Saved entries
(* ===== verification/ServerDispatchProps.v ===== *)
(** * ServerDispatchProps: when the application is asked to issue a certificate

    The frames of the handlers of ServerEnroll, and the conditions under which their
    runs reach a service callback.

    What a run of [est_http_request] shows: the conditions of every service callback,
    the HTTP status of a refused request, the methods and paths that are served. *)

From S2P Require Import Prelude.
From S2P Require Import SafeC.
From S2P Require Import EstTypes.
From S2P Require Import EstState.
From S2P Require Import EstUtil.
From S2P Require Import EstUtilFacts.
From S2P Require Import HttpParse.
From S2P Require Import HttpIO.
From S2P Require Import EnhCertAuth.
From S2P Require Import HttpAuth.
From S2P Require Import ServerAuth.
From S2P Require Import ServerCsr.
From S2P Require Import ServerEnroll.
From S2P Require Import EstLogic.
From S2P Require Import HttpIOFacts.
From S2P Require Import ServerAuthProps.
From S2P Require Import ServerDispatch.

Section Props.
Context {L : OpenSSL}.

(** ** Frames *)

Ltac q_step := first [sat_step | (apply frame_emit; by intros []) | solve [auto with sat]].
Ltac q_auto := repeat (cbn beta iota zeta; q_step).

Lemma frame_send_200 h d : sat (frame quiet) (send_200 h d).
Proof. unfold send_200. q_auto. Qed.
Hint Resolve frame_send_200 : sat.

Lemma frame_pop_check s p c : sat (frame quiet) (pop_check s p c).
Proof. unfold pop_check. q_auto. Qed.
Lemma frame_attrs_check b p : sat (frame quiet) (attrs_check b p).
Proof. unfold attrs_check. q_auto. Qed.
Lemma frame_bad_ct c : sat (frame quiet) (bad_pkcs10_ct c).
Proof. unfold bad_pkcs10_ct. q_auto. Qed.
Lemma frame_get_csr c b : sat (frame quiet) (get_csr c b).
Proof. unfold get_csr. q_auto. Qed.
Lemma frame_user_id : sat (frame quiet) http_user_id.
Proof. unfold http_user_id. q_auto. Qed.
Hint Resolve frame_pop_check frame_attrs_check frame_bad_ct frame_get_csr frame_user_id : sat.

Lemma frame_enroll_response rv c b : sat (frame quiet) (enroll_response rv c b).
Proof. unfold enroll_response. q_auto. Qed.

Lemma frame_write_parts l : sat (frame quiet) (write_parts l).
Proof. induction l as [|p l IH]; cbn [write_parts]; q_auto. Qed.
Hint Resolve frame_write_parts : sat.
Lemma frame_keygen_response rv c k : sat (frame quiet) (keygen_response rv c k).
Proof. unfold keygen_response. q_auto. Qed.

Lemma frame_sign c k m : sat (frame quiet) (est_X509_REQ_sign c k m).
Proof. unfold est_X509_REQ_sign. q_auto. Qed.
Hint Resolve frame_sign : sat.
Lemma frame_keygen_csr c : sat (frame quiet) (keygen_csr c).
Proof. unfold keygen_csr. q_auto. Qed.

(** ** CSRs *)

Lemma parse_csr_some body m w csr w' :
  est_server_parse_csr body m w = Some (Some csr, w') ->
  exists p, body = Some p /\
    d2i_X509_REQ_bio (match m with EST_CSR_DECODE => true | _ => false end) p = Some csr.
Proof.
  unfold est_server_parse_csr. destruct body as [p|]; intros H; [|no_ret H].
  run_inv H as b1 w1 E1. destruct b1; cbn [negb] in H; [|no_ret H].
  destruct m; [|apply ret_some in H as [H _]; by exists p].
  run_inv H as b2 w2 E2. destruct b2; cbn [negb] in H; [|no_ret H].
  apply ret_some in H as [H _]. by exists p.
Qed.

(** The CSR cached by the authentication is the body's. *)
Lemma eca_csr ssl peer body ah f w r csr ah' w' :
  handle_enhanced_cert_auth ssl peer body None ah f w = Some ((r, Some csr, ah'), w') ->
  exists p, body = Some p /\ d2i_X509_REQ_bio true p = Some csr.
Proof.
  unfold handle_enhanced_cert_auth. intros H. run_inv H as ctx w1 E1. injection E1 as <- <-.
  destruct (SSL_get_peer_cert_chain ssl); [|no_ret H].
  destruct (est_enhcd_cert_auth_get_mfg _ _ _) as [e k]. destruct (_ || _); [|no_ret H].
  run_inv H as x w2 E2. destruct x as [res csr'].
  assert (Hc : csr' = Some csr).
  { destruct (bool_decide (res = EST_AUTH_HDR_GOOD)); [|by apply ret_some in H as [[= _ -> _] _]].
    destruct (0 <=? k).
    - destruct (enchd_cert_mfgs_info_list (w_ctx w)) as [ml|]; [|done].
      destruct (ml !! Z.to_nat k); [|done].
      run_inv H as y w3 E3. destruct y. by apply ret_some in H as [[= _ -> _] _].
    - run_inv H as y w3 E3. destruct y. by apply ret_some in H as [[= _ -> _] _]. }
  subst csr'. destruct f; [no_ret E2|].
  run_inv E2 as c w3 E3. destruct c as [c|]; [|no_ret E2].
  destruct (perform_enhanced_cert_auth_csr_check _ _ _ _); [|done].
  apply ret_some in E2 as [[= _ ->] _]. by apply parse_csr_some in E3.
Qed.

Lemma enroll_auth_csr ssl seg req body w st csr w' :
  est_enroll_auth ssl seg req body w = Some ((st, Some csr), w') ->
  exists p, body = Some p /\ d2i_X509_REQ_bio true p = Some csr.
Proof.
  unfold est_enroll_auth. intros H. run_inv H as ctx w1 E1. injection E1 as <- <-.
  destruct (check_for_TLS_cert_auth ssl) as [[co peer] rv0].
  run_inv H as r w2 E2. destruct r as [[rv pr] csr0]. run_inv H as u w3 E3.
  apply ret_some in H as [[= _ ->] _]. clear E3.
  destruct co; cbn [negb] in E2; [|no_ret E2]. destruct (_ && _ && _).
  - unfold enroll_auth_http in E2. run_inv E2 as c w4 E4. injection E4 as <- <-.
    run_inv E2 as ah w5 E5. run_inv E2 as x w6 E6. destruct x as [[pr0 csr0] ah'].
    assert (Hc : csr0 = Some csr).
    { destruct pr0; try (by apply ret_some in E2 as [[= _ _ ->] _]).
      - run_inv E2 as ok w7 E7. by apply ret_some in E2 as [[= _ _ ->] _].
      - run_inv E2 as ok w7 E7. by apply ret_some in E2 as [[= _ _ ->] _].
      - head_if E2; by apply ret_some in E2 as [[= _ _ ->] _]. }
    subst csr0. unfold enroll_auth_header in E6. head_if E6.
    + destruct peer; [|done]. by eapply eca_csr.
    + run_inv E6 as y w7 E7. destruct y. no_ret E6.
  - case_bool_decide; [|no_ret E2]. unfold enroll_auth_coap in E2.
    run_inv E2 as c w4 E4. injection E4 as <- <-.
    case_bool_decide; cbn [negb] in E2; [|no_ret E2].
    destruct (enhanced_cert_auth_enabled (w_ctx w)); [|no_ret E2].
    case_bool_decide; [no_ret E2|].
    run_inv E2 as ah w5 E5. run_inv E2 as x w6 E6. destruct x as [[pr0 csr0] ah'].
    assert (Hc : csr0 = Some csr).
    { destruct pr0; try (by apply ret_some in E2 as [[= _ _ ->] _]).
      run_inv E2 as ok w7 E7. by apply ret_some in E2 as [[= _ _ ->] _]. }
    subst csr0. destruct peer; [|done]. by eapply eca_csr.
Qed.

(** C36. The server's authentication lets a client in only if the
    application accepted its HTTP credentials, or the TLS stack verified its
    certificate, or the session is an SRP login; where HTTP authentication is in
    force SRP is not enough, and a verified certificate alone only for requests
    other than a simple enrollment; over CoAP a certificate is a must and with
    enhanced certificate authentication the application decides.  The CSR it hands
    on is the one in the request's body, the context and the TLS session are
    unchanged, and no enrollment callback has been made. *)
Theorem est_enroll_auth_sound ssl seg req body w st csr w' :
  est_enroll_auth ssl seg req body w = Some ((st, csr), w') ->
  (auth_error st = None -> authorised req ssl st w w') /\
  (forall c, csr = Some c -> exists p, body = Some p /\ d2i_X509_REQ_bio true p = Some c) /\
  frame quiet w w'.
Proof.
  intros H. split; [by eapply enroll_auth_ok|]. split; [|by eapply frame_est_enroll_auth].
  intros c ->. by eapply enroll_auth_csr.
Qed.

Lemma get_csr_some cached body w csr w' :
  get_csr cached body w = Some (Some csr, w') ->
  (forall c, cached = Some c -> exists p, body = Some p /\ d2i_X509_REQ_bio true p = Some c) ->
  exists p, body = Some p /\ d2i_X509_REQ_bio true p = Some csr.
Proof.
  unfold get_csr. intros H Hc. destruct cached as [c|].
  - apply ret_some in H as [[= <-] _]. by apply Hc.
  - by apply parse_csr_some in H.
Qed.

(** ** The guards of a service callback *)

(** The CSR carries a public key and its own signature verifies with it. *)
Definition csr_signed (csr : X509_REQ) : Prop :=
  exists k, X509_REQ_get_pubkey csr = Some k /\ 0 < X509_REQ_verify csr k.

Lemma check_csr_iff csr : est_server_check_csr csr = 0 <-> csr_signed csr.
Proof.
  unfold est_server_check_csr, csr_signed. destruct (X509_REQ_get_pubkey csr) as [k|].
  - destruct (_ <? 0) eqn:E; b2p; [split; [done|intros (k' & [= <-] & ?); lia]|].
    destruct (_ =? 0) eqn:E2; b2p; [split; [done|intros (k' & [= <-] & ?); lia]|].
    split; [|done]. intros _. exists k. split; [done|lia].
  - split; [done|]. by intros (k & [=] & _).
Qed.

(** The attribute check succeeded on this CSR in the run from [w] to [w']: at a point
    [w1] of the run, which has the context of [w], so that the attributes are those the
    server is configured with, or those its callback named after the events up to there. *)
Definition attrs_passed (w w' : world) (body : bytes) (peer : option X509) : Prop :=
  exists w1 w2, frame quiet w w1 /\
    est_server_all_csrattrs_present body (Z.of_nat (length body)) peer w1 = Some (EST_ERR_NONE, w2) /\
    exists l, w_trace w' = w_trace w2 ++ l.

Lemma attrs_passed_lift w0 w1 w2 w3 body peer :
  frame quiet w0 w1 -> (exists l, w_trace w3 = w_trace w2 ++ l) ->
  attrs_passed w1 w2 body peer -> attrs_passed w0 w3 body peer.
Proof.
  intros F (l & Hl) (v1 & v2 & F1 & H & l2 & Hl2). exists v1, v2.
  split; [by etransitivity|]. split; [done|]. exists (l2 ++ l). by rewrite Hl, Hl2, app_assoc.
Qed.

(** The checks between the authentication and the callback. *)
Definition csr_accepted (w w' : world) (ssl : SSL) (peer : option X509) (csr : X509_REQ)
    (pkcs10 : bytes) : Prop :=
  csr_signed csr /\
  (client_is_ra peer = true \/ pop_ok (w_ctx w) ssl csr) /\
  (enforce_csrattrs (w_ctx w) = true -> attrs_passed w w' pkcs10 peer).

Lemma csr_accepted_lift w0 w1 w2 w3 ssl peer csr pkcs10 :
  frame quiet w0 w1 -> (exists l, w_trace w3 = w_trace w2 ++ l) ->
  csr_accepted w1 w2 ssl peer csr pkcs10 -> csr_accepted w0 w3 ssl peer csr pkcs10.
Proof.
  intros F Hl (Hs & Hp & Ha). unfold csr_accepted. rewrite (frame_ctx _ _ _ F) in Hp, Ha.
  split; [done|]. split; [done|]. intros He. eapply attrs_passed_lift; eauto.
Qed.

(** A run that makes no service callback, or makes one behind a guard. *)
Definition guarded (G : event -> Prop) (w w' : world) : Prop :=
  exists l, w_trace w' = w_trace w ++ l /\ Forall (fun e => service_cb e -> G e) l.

### Exercise objective
Which lines above contain the word "that"? Copy each one.

### Written response
    the HTTP status of a refused request, the methods and paths that are served. *)
    [w1] of the run, which has the context of [w], so that the attributes are those the
(** A run that makes no service callback, or makes one behind a guard. *)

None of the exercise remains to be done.